The other day, on the way back from a long, one-day round trip into the neighboring country, I finally stopped in at an indie bookstore I've been hearing great things about for years, Village Books in Bellingham. But before I could get there, another shop got in my way, Eclipse Books, an inviting used store a couple of blocks away that had an open parking spot in front. It was, among other things, the brightest used book store I've ever been in, with huge windows in front and back flanking its shelves. The shelves themselves were packed tight but neatly so, with hardcovers wrapped in plastic jackets. There were piles of books everywhere on the floor, but even they somehow seemed tidy. There were no cats to be found.
As it happens, someone posted a short video of the shop just a few days ago. It's hardly more than a pan across the aisles (and I think I'm still the only person to view it so far), but it captures a bit of the feeling (although it was Michael Franti on the stereo when I was there).

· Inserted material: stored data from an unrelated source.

(** The two users of the test data; a second [test_user] is rejected. *)
Lemma usernames_and_emails_stay_unique_witness :
  run [InsertUser Sample.test_user; InsertUser Sample.test_user] init = None
  ∧ ∃ d,
      run [InsertUser Sample.test_user; InsertUser Sample.admin] init = Some d
      ∧ ∀ i j ri rj,
          users d !! i = Some ri -> users d !! j = Some rj ->
          Users.username ri = Users.username rj
          ∨ Users.email ri = Users.email rj ->
          i = j.
Proof.
  split; [reflexivity|]. eexists. split; [reflexivity|].
  apply (usernames_and_emails_stay_unique
           [InsertUser Sample.test_user; InsertUser Sample.admin]).
  reflexivity.
Defined.

End UniqueColumnsWitness.

Section ColumnWidths.

Import Db.
























End ColumnWidths.

Section TriggerExtras.

Import Users.

Lemma rate_of_counts s t :
  0 < t ->
  ((0 <= Ledger.rate_of s t)%Q ↔ 0 <= s) ∧
  ((Ledger.rate_of s t <= 100 # 1)%Q ↔ s <= t).
Proof.
  intros Ht. unfold Ledger.rate_of. rewrite Qred_correct.
  destruct t as [|p|p]; try lia.
  unfold Qle, Qmult, Qdiv, Qinv, inject_Z; simpl. split; split; nia.
Qed.

(** X3. The trigger function is idempotent, and on a row with
    [total_proofs > 0] the rate it stores is a function of the two
    counters alone: whatever rate the row carried is overwritten, by NULL
    when [successful_proofs] is NULL. *)
Theorem trigger_is_idempotent_and_overwrites :
  (∀ NEW,
     update_user_success_rate (update_user_success_rate NEW)
     = update_user_success_rate NEW) ∧
  (∀ NEW t q, total_proofs NEW = Some t -> 0 < t ->
     update_user_success_rate (with_success_rate NEW q)
     = update_user_success_rate NEW) ∧
  (∀ NEW t, total_proofs NEW = Some t -> 0 < t ->
     successful_proofs NEW = None ->
     success_rate (update_user_success_rate NEW) = None).
Proof.
  split; [|split].
  - intros NEW. unfold update_user_success_rate at 2.
    destruct (Sql.is_true (Sql.gt (total_proofs NEW) (Some 0))) eqn:E.
    + unfold update_user_success_rate. simpl. rewrite E. reflexivity.
    + unfold update_user_success_rate. rewrite E. reflexivity.
  - intros NEW t q Ht Hpos.
    rewrite (trigger_recomputes NEW t Ht Hpos).
    rewrite (trigger_recomputes (with_success_rate NEW q) t Ht Hpos).
    reflexivity.
  - intros NEW t Ht Hpos Hs.
    rewrite (trigger_recomputes NEW t Ht Hpos). simpl. rewrite Hs.
    reflexivity.
Qed.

The fiction section, where I camped out, was excellent. Not encyclopedic--in fact, they had almost none of the books on my short mental shopping list (including Coetzee's Disgrace, Spark's Memento Mori, and anything by Sybille Bedford). But perhaps even better than having what I was looking for, they had intriguing books and authors I'd never heard of, seemingly on every shelf. I'm not even sure what elements on a unknown spine call out to me: something about the vintage of the edition, or a well-designed cover, or seeing a few books in a row by a writer I only have a faint awareness of. But again and again I'd pull a book off a shelf and feel like a lost literary world was opening up--and not a disposable one that the judgments of time had wisely freed us of, but one that likely contained forgotten knowledge still worth knowing.
I can't remember most of the names and titles (I didn't realize I'd be posting about it until later), but I do remember a couple of autobiographical volumes by Granville Hicks, a name I vaguely remembered from histories of the 30s Left, including Small Town, a memoir of looking for community in an upstate village rather than in the Communist Party, which he had left by then. I also looked for David Stacton, a midcentury historical novelist I hadn't heard of until the recent NYRB Classics reissue of his novel about John Wilkes Booth, The Judges of the Secret Court--they didn't have that one, but they did have People of the Book, his later novel about the Thirty Years' War. One striking thing about both books: how patient the promotional copy about the author on the back cover was. Hicks's biography was three or four substantial paragraphs long, much of it spent describing, in rather calm terms, what an alienating firebrand he was. And Stacton's biography, covering nearly the whole back cover in smallish type, was composed entirely of quotes from reviews of his books, knitted seamlessly into a narrative footnoted to the sources. Neither piece of copy would be imaginable in this day--no one would have the courage to presume you'd read that much in deciding whether to buy something to read.
Ever mindful of shelf space at home (and of what I might actually read), though, I ended up taking home instead a paperback of Thomas Berger's The Feud, thanks to the Guardian's recommendation in the first installment this week of their new "Overlooked classics of American literature" series. And then I went on to Village Books, my original destination. That store was even larger than I had imagined (incredibly large for the small city that supports it--I can think of cities five or ten times the size that don't have an indie of similar stature), and every bit as lively as advertised, full of book-club recommendations and community participation and scheduled author readings and a keep-indies-alive feistiness. And I came away from there with Charles Mann's new 1493--it took a bit of self-convincing to spring for the full $30 cover price, but based on what a thrilling, meaty read 1491 was, and how equally fascinating the premise of the new one is, if ever a book would be worth it... (I'm thrilled to see 1493 in Amazon's top 20, even without me there to plug for it, or build a crazily labor-intensive timeline for the detail page.)
But as a reader and browser, the new store, despite its size and spirit, wasn't as full an experience for me as the used shop down the street had been. That, no doubt, is due in part to the Amazon effect, which has hurt new stores more than used ones--Village's shelves were relatively sparse, with many full faceouts instead of spines (they didn't have any Coetzee, for instance). But even more so it's due to the type of reader I am these days. After ten years of riding wave after wave of new releases, the stories I find most compelling are the ones that are outside the churn of the surf entirely. It can be hard to remember, when you are in the middle of the cycle of promotion and publication, that for every new book published there are other books being forgotten, many of them good and relevant. (It's not really true that this interest in lost classics is new for me, of course, since some of my favorite "new" releases were always the rediscoveries unearthed by NYRB Classics.)
As much as I was glad to play a part in the seasonal drama of discovering new books, right now what I'm most curious about is the eternal one of rediscovering old ones. Am I not participating in my cultural moment by looking to the past? These days I tend to think that the fact that these lost books are not wearing the blinkers of the moment means that they might have more to tell us about how we could be living.